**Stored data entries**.

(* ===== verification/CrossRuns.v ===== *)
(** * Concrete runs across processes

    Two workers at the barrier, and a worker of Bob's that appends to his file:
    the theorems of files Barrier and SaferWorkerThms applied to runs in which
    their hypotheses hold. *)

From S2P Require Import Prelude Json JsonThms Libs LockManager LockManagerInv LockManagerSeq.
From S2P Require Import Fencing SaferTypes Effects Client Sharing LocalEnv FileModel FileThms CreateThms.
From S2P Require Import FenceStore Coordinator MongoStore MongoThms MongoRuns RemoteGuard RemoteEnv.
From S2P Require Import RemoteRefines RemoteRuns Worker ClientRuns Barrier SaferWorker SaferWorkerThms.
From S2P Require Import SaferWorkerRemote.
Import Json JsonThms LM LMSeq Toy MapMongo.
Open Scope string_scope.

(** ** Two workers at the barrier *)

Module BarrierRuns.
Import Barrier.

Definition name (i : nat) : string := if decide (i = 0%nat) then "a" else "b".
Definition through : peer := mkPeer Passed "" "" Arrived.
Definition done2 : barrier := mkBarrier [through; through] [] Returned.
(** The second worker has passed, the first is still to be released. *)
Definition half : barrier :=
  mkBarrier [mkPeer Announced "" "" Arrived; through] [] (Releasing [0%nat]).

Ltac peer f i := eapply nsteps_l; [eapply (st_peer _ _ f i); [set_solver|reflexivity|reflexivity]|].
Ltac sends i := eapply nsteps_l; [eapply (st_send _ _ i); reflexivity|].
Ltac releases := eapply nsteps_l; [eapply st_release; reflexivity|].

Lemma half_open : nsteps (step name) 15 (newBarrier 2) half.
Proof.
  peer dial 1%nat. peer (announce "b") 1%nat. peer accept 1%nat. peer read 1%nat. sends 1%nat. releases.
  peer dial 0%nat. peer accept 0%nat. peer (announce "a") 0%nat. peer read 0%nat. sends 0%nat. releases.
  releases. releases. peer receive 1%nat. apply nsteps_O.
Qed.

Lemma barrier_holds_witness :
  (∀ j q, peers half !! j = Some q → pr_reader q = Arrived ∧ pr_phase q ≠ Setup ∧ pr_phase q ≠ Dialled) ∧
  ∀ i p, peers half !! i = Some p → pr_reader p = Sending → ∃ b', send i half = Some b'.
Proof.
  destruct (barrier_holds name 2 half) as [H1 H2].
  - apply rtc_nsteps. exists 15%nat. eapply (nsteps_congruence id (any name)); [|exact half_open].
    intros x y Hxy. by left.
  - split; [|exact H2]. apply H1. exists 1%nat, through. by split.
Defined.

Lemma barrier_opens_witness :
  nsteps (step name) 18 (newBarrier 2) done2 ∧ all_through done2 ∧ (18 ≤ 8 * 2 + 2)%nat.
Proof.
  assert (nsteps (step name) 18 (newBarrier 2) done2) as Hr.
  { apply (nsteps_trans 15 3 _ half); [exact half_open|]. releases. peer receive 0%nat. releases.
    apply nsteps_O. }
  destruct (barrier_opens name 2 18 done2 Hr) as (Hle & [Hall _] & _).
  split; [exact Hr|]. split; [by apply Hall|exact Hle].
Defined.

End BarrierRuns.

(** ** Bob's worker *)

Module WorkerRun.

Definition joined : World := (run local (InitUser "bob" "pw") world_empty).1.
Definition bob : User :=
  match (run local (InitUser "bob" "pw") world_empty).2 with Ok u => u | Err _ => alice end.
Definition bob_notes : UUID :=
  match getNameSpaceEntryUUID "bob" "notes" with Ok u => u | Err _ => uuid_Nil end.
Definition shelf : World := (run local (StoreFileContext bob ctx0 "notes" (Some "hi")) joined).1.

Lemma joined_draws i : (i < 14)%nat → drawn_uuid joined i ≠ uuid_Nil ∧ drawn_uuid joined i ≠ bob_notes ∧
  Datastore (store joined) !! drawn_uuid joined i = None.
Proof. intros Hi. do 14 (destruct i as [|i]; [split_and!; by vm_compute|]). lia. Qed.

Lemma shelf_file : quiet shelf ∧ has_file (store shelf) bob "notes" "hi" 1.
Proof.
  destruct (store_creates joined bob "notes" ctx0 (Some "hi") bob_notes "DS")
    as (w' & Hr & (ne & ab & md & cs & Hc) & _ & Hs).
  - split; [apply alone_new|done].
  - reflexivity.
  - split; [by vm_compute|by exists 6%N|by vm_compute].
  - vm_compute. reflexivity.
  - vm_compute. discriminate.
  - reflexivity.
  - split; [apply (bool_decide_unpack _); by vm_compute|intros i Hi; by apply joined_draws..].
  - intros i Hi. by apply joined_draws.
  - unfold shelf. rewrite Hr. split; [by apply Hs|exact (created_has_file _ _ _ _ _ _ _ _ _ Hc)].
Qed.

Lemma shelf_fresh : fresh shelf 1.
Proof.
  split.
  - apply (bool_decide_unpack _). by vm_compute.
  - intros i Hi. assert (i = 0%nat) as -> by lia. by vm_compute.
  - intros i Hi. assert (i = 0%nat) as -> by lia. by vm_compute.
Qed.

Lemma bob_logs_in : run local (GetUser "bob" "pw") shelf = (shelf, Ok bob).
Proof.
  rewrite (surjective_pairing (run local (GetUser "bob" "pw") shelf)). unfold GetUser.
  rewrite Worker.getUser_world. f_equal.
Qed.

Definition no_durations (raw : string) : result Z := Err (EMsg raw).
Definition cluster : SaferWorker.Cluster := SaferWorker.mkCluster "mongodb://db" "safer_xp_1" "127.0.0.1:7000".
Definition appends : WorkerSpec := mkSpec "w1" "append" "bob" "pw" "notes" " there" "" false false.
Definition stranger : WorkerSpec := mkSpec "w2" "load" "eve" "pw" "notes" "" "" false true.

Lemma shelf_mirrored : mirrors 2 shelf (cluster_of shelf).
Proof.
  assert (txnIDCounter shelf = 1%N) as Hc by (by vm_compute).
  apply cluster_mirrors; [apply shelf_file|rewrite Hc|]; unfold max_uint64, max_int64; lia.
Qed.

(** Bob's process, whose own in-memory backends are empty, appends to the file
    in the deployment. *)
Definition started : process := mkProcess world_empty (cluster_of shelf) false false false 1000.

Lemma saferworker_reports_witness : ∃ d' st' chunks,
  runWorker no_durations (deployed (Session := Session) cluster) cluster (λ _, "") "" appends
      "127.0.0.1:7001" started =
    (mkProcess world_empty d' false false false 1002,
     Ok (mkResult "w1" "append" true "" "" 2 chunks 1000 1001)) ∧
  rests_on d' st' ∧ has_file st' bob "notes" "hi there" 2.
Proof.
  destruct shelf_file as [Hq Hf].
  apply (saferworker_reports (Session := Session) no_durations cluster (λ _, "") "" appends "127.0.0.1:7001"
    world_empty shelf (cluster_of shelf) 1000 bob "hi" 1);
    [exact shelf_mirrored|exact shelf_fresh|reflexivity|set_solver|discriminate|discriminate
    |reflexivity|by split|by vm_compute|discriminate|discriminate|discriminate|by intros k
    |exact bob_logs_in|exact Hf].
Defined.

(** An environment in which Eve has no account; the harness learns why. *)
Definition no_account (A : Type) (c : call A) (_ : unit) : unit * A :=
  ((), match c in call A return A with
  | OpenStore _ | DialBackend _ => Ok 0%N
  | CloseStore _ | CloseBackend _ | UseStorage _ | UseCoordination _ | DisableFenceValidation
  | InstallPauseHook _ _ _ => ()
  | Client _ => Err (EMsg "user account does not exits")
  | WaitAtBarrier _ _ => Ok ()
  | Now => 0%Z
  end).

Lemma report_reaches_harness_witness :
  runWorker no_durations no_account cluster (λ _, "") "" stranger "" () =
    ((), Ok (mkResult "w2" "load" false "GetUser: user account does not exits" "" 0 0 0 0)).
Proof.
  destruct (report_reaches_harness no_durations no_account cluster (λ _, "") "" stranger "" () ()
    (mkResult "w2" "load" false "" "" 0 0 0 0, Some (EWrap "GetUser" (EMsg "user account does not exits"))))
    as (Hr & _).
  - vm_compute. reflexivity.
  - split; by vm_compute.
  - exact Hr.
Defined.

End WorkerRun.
...
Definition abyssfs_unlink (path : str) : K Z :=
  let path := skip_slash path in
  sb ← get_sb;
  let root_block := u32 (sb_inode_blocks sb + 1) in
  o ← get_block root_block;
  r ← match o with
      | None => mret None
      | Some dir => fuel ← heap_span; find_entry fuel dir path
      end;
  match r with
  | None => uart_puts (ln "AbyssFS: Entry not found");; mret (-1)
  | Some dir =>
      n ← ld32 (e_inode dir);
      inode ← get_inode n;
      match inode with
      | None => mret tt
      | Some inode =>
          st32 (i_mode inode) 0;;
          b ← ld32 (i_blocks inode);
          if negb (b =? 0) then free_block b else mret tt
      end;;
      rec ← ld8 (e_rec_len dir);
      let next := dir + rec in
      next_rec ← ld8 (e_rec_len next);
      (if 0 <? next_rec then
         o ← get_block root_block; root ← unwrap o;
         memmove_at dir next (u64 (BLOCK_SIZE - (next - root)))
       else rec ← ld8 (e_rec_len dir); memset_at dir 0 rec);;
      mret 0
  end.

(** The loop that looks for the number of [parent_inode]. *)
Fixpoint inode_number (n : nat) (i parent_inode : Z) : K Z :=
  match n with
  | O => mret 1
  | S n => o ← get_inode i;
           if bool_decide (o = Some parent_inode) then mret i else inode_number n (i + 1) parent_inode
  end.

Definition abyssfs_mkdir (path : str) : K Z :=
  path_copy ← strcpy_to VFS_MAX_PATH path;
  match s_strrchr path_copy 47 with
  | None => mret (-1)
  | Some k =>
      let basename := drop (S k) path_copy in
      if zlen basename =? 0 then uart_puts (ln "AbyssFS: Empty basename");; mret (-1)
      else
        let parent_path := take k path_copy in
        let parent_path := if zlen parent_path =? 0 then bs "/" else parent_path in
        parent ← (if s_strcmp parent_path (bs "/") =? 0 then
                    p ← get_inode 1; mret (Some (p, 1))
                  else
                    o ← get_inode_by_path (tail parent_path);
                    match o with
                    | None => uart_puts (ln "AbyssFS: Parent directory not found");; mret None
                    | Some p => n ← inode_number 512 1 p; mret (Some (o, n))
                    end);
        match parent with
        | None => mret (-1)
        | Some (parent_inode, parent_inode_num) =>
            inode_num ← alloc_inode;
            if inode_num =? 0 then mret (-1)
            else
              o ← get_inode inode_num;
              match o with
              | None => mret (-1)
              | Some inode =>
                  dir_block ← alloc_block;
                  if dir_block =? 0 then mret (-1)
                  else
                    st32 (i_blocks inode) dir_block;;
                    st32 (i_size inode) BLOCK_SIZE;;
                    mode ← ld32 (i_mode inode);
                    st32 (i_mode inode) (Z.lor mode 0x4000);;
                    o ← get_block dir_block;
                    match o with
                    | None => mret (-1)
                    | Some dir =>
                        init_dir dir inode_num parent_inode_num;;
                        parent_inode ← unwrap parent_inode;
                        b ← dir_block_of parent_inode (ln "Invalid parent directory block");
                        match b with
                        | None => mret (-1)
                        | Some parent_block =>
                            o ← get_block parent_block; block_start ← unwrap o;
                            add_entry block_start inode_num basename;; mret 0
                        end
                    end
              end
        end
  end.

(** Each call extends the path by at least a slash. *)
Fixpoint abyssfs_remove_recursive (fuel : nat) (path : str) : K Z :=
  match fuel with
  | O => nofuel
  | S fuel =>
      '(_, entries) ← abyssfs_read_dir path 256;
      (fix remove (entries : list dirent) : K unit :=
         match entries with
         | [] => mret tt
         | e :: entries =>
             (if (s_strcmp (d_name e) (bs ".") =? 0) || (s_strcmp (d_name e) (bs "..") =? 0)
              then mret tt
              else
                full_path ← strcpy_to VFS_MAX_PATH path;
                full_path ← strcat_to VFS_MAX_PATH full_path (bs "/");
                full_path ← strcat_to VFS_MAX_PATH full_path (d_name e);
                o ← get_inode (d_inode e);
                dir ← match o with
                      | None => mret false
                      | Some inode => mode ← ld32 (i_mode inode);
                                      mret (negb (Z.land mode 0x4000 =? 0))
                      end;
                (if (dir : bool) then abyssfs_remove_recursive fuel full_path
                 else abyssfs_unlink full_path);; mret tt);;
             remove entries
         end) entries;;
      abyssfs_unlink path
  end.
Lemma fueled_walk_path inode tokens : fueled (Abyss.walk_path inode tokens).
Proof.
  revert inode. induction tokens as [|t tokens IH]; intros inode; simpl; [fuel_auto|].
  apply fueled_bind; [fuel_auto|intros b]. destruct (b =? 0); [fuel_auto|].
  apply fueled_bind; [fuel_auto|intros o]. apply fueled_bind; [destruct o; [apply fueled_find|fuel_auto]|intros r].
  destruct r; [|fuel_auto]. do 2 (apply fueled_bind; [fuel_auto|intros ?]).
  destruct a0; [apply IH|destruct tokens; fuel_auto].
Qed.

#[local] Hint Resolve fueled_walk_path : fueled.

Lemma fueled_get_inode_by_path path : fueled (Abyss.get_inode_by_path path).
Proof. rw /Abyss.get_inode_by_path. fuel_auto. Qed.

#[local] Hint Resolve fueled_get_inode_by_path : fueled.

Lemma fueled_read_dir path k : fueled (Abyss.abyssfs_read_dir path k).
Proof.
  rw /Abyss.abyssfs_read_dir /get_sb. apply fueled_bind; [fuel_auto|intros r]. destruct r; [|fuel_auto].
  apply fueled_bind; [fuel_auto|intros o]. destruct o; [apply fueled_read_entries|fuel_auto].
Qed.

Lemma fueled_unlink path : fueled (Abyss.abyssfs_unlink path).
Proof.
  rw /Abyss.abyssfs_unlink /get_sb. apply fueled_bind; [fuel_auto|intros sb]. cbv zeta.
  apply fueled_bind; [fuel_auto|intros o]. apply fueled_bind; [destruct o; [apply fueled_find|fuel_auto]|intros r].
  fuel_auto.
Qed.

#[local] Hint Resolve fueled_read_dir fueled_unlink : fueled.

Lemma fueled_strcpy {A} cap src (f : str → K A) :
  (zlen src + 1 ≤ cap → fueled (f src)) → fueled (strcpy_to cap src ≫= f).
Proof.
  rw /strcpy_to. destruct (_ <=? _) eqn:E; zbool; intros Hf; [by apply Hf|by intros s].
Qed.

**Exercise details**. Please transcribe only the lines in the records above running from the line that has "(* ===== verification/CrossRuns.v ===== *)" through the line that has "From S2P Require Import SaferWorkerRemote.", both included, exactly as they appear.

**Response for this exercise**.
(* ===== verification/CrossRuns.v ===== *)
(** * Concrete runs across processes

    Two workers at the barrier, and a worker of Bob's that appends to his file:
    the theorems of files Barrier and SaferWorkerThms applied to runs in which
    their hypotheses hold. *)

From S2P Require Import Prelude Json JsonThms Libs LockManager LockManagerInv LockManagerSeq.
From S2P Require Import Fencing SaferTypes Effects Client Sharing LocalEnv FileModel FileThms CreateThms.
From S2P Require Import FenceStore Coordinator MongoStore MongoThms MongoRuns RemoteGuard RemoteEnv.
From S2P Require Import RemoteRefines RemoteRuns Worker ClientRuns Barrier SaferWorker SaferWorkerThms.
From S2P Require Import SaferWorkerRemote.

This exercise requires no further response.